The workshop featured four plenary lectures by Peihua Qiu, Alexander Tartakovsky, Dong-Yun Kim, and Jay Bartroff, who presented recent advances in disease surveillance, sequential multihypothesis testing, adaptive clinical trials, and confidence interval construction. Forty-eight invited and contributed sessions explored developments in reinforcement learning, high-dimensional inference, sequential decision-making, and a wide range of applications in medicine, genetics, signal processing, quality control, and security. Special sessions honored the scientific legacies of Michael Woodroofe and Tze Leung Lai, while a conversation with Nitis Mukhopadhyay provided participants with personal insights into his distinguished career and reflections on the modern development of sequential analysis. The workshop also hosted the Abraham Wald Award ceremony, recognizing outstanding papers published in Sequential Analysis during 2024–2025.

A panel discussion on teaching sequential methods at the undergraduate level highlighted growing interest in introducing the subject earlier in the statistics curriculum, motivated by increasing demand for real-time decision-making and efficient data collection methods.
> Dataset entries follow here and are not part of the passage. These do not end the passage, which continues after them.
Lemma orderly_for_each {A} (body : A -> M World unit) (xs : list A) :
  (forall x st, orderly st (body x st)) ->
  forall st, orderly st (for_each body xs st).
Proof.
  intro Hbody. induction xs as [| x xs IH]; intro st; simpl.
  - now apply orderly_still.
  - apply orderly_bind; [apply Hbody | intros _ st1; apply IH].
Qed.

Lemma print_keeps (text : list fpart) (st : state World) :
  py_print text st = (Normal tt, st) \/ py_print text st = (Raised UnicodeEncodeError, st).
Proof. unfold py_print. destruct (existsb part_unprintable text); [now right | now left]. Qed.

(** A change that is not a comment event leaves the state as it is. *)
Lemma no_event_no_effect (page_id change : value) (st : state World) :
  comment_event change = None ->
  snd (on_change page_id change st) = st /\
  match fst (on_change page_id change st) with Returned _ => False | _ => True end.
Proof.
  unfold comment_event, handle_change, bind, lift, py_get, py_strip, ret, raise.
  destruct change as [| | | | | c]; try (intros _; split; [reflexivity | exact I]).
  destruct (py_eq (dict_get c "field" PyNone) (PyStr "feed"));
    [| intros _; split; [reflexivity | exact I]].
  destruct (dict_get c "value" (PyDict [])) as [| | | | | v];
    try (intros _; split; [reflexivity | exact I]).
  destruct (py_eq (dict_get v "item" PyNone) (PyStr "comment")).
  2: { intros _.
       match goal with
       | |- context [py_print ?text st] => destruct (print_keeps text st) as [-> | ->]
       end; split; [reflexivity | exact I | reflexivity | exact I]. }
  destruct (dict_get v "message" (PyStr "")) as [| | | m | |];
    try (intros _; split; [reflexivity | exact I]).
  destruct (dict_get v "from" (PyDict [])) as [| | | | | f];
    try (intros _; split; [reflexivity | exact I]).
  discriminate.
Qed.

(** The statements that answer a comment, whatever the two services do. *)
Lemma orderly_reply (comment_id : value) (text : string) (st : state World) :
  text <> "" ->
  orderly st
    ((ai_response <- generator text "Tu Página de FB" "asistente virtual" ;;
      py_print [Lit "DEBUG: Respuesta generada por Gemini: '"; Fmt (PyStr ai_response);
                Lit "'"] ;;;
      if negb (String.eqb ai_response "") then
        success <- poster comment_id ai_response ;; ret tt
      else ret tt) st).
Proof.
  intro Htext. apply String.eqb_neq in Htext.
  destruct (generator_result generate_content cfg text "Tu Página de FB" "asistente virtual" st)
    as (ai & st_g & Hg & Hgc & _).
  unfold bind at 1. rewrite Hg. unfold bind at 1.
  match goal with
  | |- context [py_print ?t st_g] => destruct (print_keeps t st_g) as [-> | ->]
  end.
  - destruct (String.eqb ai "") eqn:Eai; cbn [negb].
    + split; [| exact I]. exists [GeneratorCall text "Tu Página de FB" "asistente virtual"].
      split; [exact Hgc | simpl; now rewrite Htext].
    + destruct (poster_outcome requests_post cfg comment_id ai st_g)
        as (o & st_p & Hp & Hpc & Ho).
      unfold bind. rewrite Hp.
      assert (Hmore : exists more,
                 calls st_p = (calls st ++ more)%list /\ exchanges more = true).
      { exists [GeneratorCall text "Tu Página de FB" "asistente virtual";
                PosterCall comment_id ai].
        split; [rewrite Hpc, Hgc, <- app_assoc; reflexivity |].
        simpl. now rewrite Htext, Eai. }
      destruct o as [ok | r | x]; [| contradiction |]; (split; [exact Hmore | exact I]).
  - split; [| exact I]. exists [GeneratorCall text "Tu Página de FB" "asistente virtual"].
    split; [exact Hgc | simpl; now rewrite Htext].
Qed.

Lemma orderly_on_change (page_id change : value) (st : state World) :
  orderly st (on_change page_id change st).
Proof.
  destruct (comment_event change) as [[[comment_id message] sender_id] |] eqn:Hev.
  - rewrite (on_change_comment_event generate_content requests_post cfg page_id change
               comment_id sender_id message st Hev).
    destruct (loggable (comment_id, message, sender_id)); cbn [negb];
      [| now apply orderly_still].
    destruct (py_eq sender_id page_id); [now apply orderly_still |].
    destruct (String.eqb (strip message) "") eqn:Eempty; [now apply orderly_still |].
    apply orderly_reply. now apply String.eqb_neq.
  - destruct (no_event_no_effect page_id change st Hev) as [Hst Hout].
    destruct (on_change page_id change st) as [[[] | r | x] st1]; simpl in *; subst st1;
      [now apply orderly_still | contradiction | now apply orderly_still].
Qed.

Lemma orderly_on_entry (entry : value) (st : state World) :
  orderly st (on_entry entry st).
Proof.
  unfold handle_entry.
  apply orderly_bind; [apply orderly_lift | intros page_id st1].
  apply orderly_bind; [apply orderly_lift | intros changes st2].
  apply orderly_bind; [apply orderly_lift | intros cs st3].
  apply orderly_for_each. intros c st4. apply orderly_on_change.
Qed.

(** The statements of the POST branch, before the view returns. *)
Lemma handler_post (req : request) (st : state World) :
  method req = "POST" ->
  handler req st =
  call_view
    (object <- lift (py_get (get_json req) "object" PyNone) ;;
     (if py_eq object (PyStr "page") then
        entries <- lift (py_get (get_json req) "entry" (PyList [])) ;;
        entries <- lift (py_iter entries) ;;
        for_each on_entry entries
      else
        py_print [Lit "DEBUG: Objeto de la solicitud POST no es 'page': "; Fmt object]) ;;;
     r <- make_response (Some "EVENT_RECEIVED") 200 ;; return_ r) st.
Proof.
  intro Hm. unfold facebook_webhook_handler. rewrite Hm. reflexivity.
Qed.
Participants also learned that the 10th IWSM will be hosted by New York University on June 5–9, 2028, continuing the workshop series’ tradition of fostering collaboration and innovation in sequential methodologies across theory, methodology, and applications. For inquiries and session proposals, please contact Professor Yajun Mei, the chair of the IWSM-2028 Organizing Committee, at yajun.mei@nyu.edu.

The 9th IWSM was sponsored by the Institute of Mathematical Statistics, the National Science Foundation, the American Statistical Association, the Washington Statistical Society, the Caucus of Women in Statistics and Data Science, Springer, CRC Press, and American University. Co-sponsorship of IMS and NSF allowed early-career researchers to apply for travel support, contributing to strong participation by the next generation of scholars.